Re-read my previous post:
I offered no justification (or "defense") - curious or otherwise - for "ghost voters." I simply explained that voter rolls bloated with the names of people who have died or moved to other voting jurisdictions are common across the country. That's not a justification or defense; it's an explanation.
Before you can reasonably categorize those "ghost voters" as Clinton voters, you first have to demonstrate that they voted at all, a task which you basically acknowledge hasn't been done yet. There's a good reason it hasn't been done: There weren't thousands, or tens of thousands, or hundreds of thousands, or millions of "ghost voters." Of course you and others can claim there were! Just as I can claim to own the state of Utah. (I don't; but I can claim to!)
And I love it when Trump supporters double down on their speculation about the 2016 popular vote by claiming not only that there were millions of illegal or non-existent voters - for whose existence there is no evidence - but that somehow they know all the illegal voters voted for Hillary Clinton! Amazing.
gao_lu — 2017-08-16T20:37:05-04:00 — #15
I believe I answered your questions clearly and well. I don't want to continue to discuss endless arguments from a foul-minded frame of reference. Try a different world-view, a pure way of thinking and you may come up with a very different conclusion as well.
bill_coley — 2017-08-16T23:40:23-04:00 — #16
If you answered them, they must still be there. I'll keep looking.
I recommend that you FedEx your recommendation to 1600 Pennsylvania Ave in Washington D.C.
gao_lu — 2017-08-17T02:56:32-04:00 — #17
My recommendation is for those of us on the forum, specifically you and me.
dave_l — 2017-08-17T07:14:02-04:00 — #18
Hatred drives both groups. Protesters normally provoke violence. And sometimes violence results from both sides.
gao_lu — 2017-08-19T18:21:11-04:00 — #19
Maybe Trump's Administration bears some blame or maybe it's just where we are in time in America or maybe something else. Probably this article doesn't bode well for Trump. Economics is my area of least interest right near the bottom beside politics, which makes it all the more important to try to understand. Can anyone explain why...?
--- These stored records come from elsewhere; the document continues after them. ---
(** C5. Empty-input rejection: for a text that is empty or holds nothing
    but white space and line terminators, [sendMessage] of the hook
    returns at once: the state is the one it was given, nothing is sent on
    the socket, nothing is posted, and the call does not wait.  A submit
    of such an input in the chat interface never reaches [sendMessage]. *)
Theorem empty_input_rejected (env : useChat.Env) (message : JsString.t) :
  JsString.blank message →
  (∀ web local st,
      useChat.sendMessage env message web local st = (st, [], useChat.Returned))
  ∧ (∀ ui, ChatInterface.input ui = message →
           ChatInterface.handleSubmit env ui = (ui, [PreventDefault], useChat.Returned)).
Proof.
  intros H. split.
  - intros web local st. by apply sendMessage_blank.
  - intros ui E. unfold ChatInterface.handleSubmit. by rewrite E, (trim_blank _ H).
Qed.

Lemma empty_input_rejected_witness :
  useChat.sendMessage Sample.env Sample.spaces None None Sample.idle
    = (Sample.idle, [], useChat.Returned)
  ∧ useChat.sendMessage Sample.env [] (Some true) (Some true) Sample.online
    = (Sample.online, [], useChat.Returned).
Proof.
  split.
  - apply (empty_input_rejected Sample.env Sample.spaces).
    unfold JsString.blank, Sample.spaces. by repeat constructor.
  - apply (empty_input_rejected Sample.env []). constructor.
Defined.
(** ** Reads before the store has data *)

(** C6.  On a store that was never reset, and on a store whose iteration
    counter is not positive, [get_value] (for every name, with or without
    [slice_vals]) and [get_band_info] raise the not-initialized error
    ([AttributeError]); nothing is returned. *)
Theorem reads_need_committed_data
    (name : string) (thin discard : Z) (othin odiscard : option Z)
    (slice_vals : option selector) (b : backend) :
  h5file b = None ∨ (∃ it, iteration b = Ok it ∧ it ≤ 0) →
  get_value name thin discard slice_vals b = Raise AttributeError ∧
  get_band_info othin odiscard slice_vals b = Raise AttributeError.
Proof.
  assert (Hgen : ∀ name thin discard,
    h5file b = None ∨ (∃ it, iteration b = Ok it ∧ it ≤ 0) →
    get_value name thin discard slice_vals b = Raise AttributeError).
  { clear. intros name thin discard [Hnone | (it & Hit & Hle)].
    - unfold get_value, initialized. by rewrite Hnone.
    - unfold get_value, super_get_value, initialized, iteration in *.
      destruct (h5file b) as [g|] eqn:Hg; [|done]. cbn in *.
      unfold group_of in *. rewrite Hg in *. cbn in *.
      destruct (attr "iteration" (g_attrs g)) as [it'|] eqn:Hattr; [|done].
      injection Hit as ->. cbn.
      assert ((it <=? 0) = true) as Hle' by lia.
      destruct (String.eqb name "band_info"); cbn.
      + destruct slice_vals; cbn; rewrite ?Hattr; cbn; by rewrite Hle'.
      + rewrite ?Hattr; cbn. by rewrite Hle'. }
  intros H. split; [by apply Hgen|]. unfold get_band_info. by apply Hgen.
Qed.

(** On the running example: the store has been grown, nothing is committed. *)
Lemma reads_need_committed_data_witness :
  get_value "band_info" 1 0 None Example.grown = Raise AttributeError ∧
  get_band_info None None None Example.grown = Raise AttributeError.
Proof.
  apply reads_need_committed_data. right. exists 0. split; [reflexivity | lia].
Defined.

(** ** [grow] *)

Lemma resize_len n d d' :
  0 ≤ n → resize n d = Ok d' → ds_len d' = Z.to_nat n.
Proof.
  intros Hn. unfold resize.
  repeat case_match; try done; intros [= <-];
    unfold ds_len; cbn; by rewrite length_resize.
Qed.

Lemma resize_each_names n ms ms' r :
  resize_each n ms = (ms', r) → ms'.*1 = ms.*1.
Proof.
  revert ms' r. induction ms as [|[k d] ms IH]; intros ms' r; cbn.
  - by intros [= <- <-].
  - destruct (resize n d) as [d'|e]; [|by intros [= <- <-]].
    destruct (resize_each n ms) as [ms'' r'] eqn:Hrec.
    intros [= <- <-]. cbn. f_equal. by eapply IH.
Qed.

Lemma resize_each_ok n ms ms' :
  0 ≤ n → resize_each n ms = (ms', Ok ()) →
  Forall (λ kd, ds_len kd.2 = Z.to_nat n) ms'.
Proof.
  intros Hn. revert ms'. induction ms as [|[k d] ms IH]; intros ms'; cbn.
  - intros [= <-]. constructor.
  - destruct (resize n d) as [d'|e] eqn:Hd; [|done].
    destruct (resize_each n ms) as [ms'' r'] eqn:Hrec.
    intros [= <- ->]. constructor; [|by apply IH].
    cbn. by eapply resize_len.
Qed.

(** Without a compression filter the [band_edges] dataset is not chunked,
    and it is the first member that the loop of [grow] resizes: after a
    successful [reset], [grow] raises. *)
Lemma grow_uncompressed_raises nwalkers ntemps nb edges n b0 b :
  reset nwalkers ntemps (Some nb) (Some edges) b0 = (b, Ok ()) →
  compression b0 = false →
  0 ≤ n →
  (grow n b).2 = Raise TypeError.
Proof.
  intros (_ & g & Hg & Hit & _ & Hbase & bi & Hbi & _ & (i3 & i2 & iw & Hms))%reset_ok_inv
    Hc Hn.
  unfold grow, super_grow, get_band, get_group, put_band, put_group, lift,
    group_of, band_of, attr, mbind, io_bind.
  cbn. rewrite Hg. cbn. rewrite Hbase. cbn.
  change (Z.of_nat 0 + n) with n.
  assert ((n <? 0) = false) as -> by lia. cbn.
  rewrite Hit, Hbi. cbn. rewrite Hms, Hc. cbn. done.
Qed.

(** [grow] on a store whose [band_edges] dataset, the first member of the
    diagnostics group, is not chunked: the loop stops at it. *)
Lemma grow_on_fixed_edges n b g it bi d rest :
  h5file b = Some g →
  g_attrs g !! "iteration" = Some it →
  g_band_info g = Some bi →
  bi_members bi = ("band_edges"%string, d) :: rest →
  ds_chunked d = false →
  grow n b =
    if Z.of_nat (length (g_base g)) + n <? 0 then (b, Raise ValueError)
    else ({| compression := compression b;
             h5file := Some {| g_attrs := g_attrs g;
                               g_base := list.resize
                                 (Z.to_nat (Z.of_nat (length (g_base g)) + n)) []
                                 (g_base g);
                               g_band_info :=
                                 Some {| bi_attrs := bi_attrs bi;
                                         bi_members := bi_members bi |} |} |},
          Raise TypeError).
Proof.
  intros Hg Hit Hbi Hms Hd.
  unfold grow, super_grow, get_band, get_group, put_band, put_group, lift,
    group_of, band_of, attr, mbind, io_bind.
  cbn. rewrite Hg. cbn.
  destruct (Z.of_nat (length (g_base g)) + n <? 0); cbn; [done|].
  rewrite Hit, Hbi. cbn. rewrite Hms. cbn [resize_each].
  unfold resize. rewrite Hd. cbn. done.
Qed.

Lemma write_band_info_head it entries d rest :
  ∃ rest', (write_band_info it entries (("band_edges"%string, d) :: rest)).1
           = ("band_edges"%string, d) :: rest'.
Proof.
  revert rest. induction entries as [|[name [shape data|]] entries IH]; intros rest.
  - by exists rest.
  - cbn. destruct (String.eqb name "band_edges") eqn:Hname; [apply IH|].
    destruct (lookup_member name rest) as [d0|]; [|by exists rest].
    destruct (set_row it shape data d0) as [d1|e]; [|by exists rest].
    apply IH.
  - cbn. apply IH.
Qed.

(** Through a run on a store without compression filter, the
    [band_edges] dataset stays the first member of the diagnostics group,
    and stays as fixed in size as [reset] has created it. *)
Lemma run_store_band_edges b :
  run_store false b →
  ∃ g it bi d rest,
    h5file b = Some g ∧ g_attrs g !! "iteration" = Some it ∧
    g_band_info g = Some bi ∧
    bi_members bi = ("band_edges"%string, d) :: rest ∧
    ds_chunked d = false.
Proof.
  induction 1 as [nwalkers ntemps nb edges b0 b Hc Hreset
                 | n b _ (g & it & bi & d & rest & Hg & Hit & Hbi & Hms & Hd)
                 | state b _ (g & it & bi & d & rest & Hg & Hit & Hbi & Hms & Hd)].
  - destruct (reset_ok_inv _ _ _ _ _ _ Hreset)
      as (_ & g & Hg & Hit & _ & _ & bi & Hbi & _ & i3 & i2 & iw & Hms).
    rewrite Hc in Hms. eexists g, 0, bi, _, _. by rewrite Hms.
  - rewrite (grow_on_fixed_edges n b g it bi d rest) by done.
    destruct (Z.of_nat (length (g_base g)) + n <? 0); cbn.
    + by eexists g, it, bi, d, rest.
    + eexists _, it, _, d, rest. split; [reflexivity|]. by cbn.
  - unfold save_step, super_save_step, get_band, get_group, put_band, put_group,
      lift, num_bands, group_of, band_of, attr, mbind, io_bind.
    cbn. rewrite Hg. cbn. rewrite Hit. cbn.
    destruct ((it <? 0) || (Z.of_nat (length (g_base g)) <=? it)); cbn.
    { by eexists g, it, bi, d, rest. }
    rewrite lookup_insert_eq. cbn. rewrite Hbi. cbn.
    destruct (bi_attrs bi !! "num_bands") as [nbands|]; cbn.
    2:{ eexists _, (it + 1), bi, d, rest. split; [reflexivity|].
        cbn. by rewrite lookup_insert_eq. }
    rewrite Hms.
    destruct (write_band_info_head (it + 1 - 1) (band_info state) d rest)
      as (rest' & Hhead).
    destruct (write_band_info _ _ _) as [ms r]. cbn in Hhead. subst ms.
    destruct r as [[]|e]; cbn;
      (eexists _, (it + 1), _, d, rest'; split; [reflexivity|];
       cbn; by rewrite lookup_insert_eq).
Qed.

(** C1 (code bug).  The loop of [grow] resizes every member of the
    diagnostics group, the [band_edges] dataset included, which [reset]
    has created with a fixed size.  On a store that a valid [reset] has
    created without a compression filter, at any later point of the run
    (whatever has been grown and saved since, with whatever outcome),
    [grow(n)] with [n ≥ 0] raises [TypeError]: the base arrays have been
    extended by [n] entries all the same, and no array of the diagnostics
    group has been resized, so that the two families never again have one
    length once [n > 0]. *)
Theorem grow_fails_on_band_edges (b : backend) (n : Z) :
  run_store false b →
  0 ≤ n →
  ∃ b',
    grow n b = (b', Raise TypeError) ∧
    base_len b' = (base_len b + Z.to_nat n)%nat ∧
    band_members b' = band_members b ∧
    iteration b' = iteration b.
Proof.
  intros (g & it & bi & d & rest & Hg & Hit & Hbi & Hms & Hd)%run_store_band_edges Hn.
  rewrite (grow_on_fixed_edges n b g it bi d rest) by done.
  destruct (Z.ltb_spec (Z.of_nat (length (g_base g)) + n) 0) as [Hneg|_]; [lia|].
  eexists. split; [done|].
  unfold base_len, band_members, iteration, group_of, attr. rewrite Hg. cbn.
  rewrite Hbi, length_resize. split; [lia|done].
Qed.

(** On the running example without compression: [grow(5)] has raised
    after [reset]; a second call, [grow(2)], raises again, with the base
    arrays at 7 entries and the diagnostics arrays at none. *)
Lemma grow_fails_on_band_edges_witness :
  ∃ b',
    grow 2 Example2.half_grown = (b', Raise TypeError) ∧
    base_len b' = (base_len Example2.half_grown + Z.to_nat 2)%nat ∧
    band_members b' = band_members Example2.half_grown ∧
    iteration b' = iteration Example2.half_grown.
Proof.
  apply (grow_fails_on_band_edges Example2.half_grown 2).
  - apply (run_grow false 5 Example.plain).
    apply (run_reset false 4 2 3 Example.edges (fresh false) Example.plain);
      reflexivity.
  - lia.
Defined.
[Apologies in advance for the NYT's nasty unjournalistic caustic opinions at the end but that seems to be their new normal]
bill_coley — 2017-08-20T01:43:11-04:00 — #20
For the effects reported in the NY Times graphic, the Trump administration bears no responsibility, if for no other reason than that of the two years compared, the most recent is 2014, well before Trump assumed office.
The graph presents glaring evidence of the growing income inequality that many - typically, those more politically progressive - have been noting for many years.
In 1980, people in the lower strata of the economic continuum experienced a higher percentage long-term adjusted income gain than did those at the top of the continuum. Thirty-four years later, only those at the highest layers benefit.
From the graph on the Times' page, in 2014, not until you get to the top 40% of income earners, is the average adjusted annual income gain 1% or higher, while there is explosive growth within the final percentile. Whereas in 1980, the bottom 50% led all income percentiles, exceeding 2% annual growth, while the top 50% all were under 2%, and growth for the highest five (or so) percent declined as income increased.
The graph shows growing income disparity in the U.S. The rich are getting richer faster. The poor, middle, and upper-middle classes are not advancing, at least not all at the rates they did 37 years ago.
As for the "caustic comments" at the end of the piece, it's helpful to note that the article's author is an op-ed writer for the Times (check his bio). Opinions, caustic and otherwise, are part of the job description for such folks.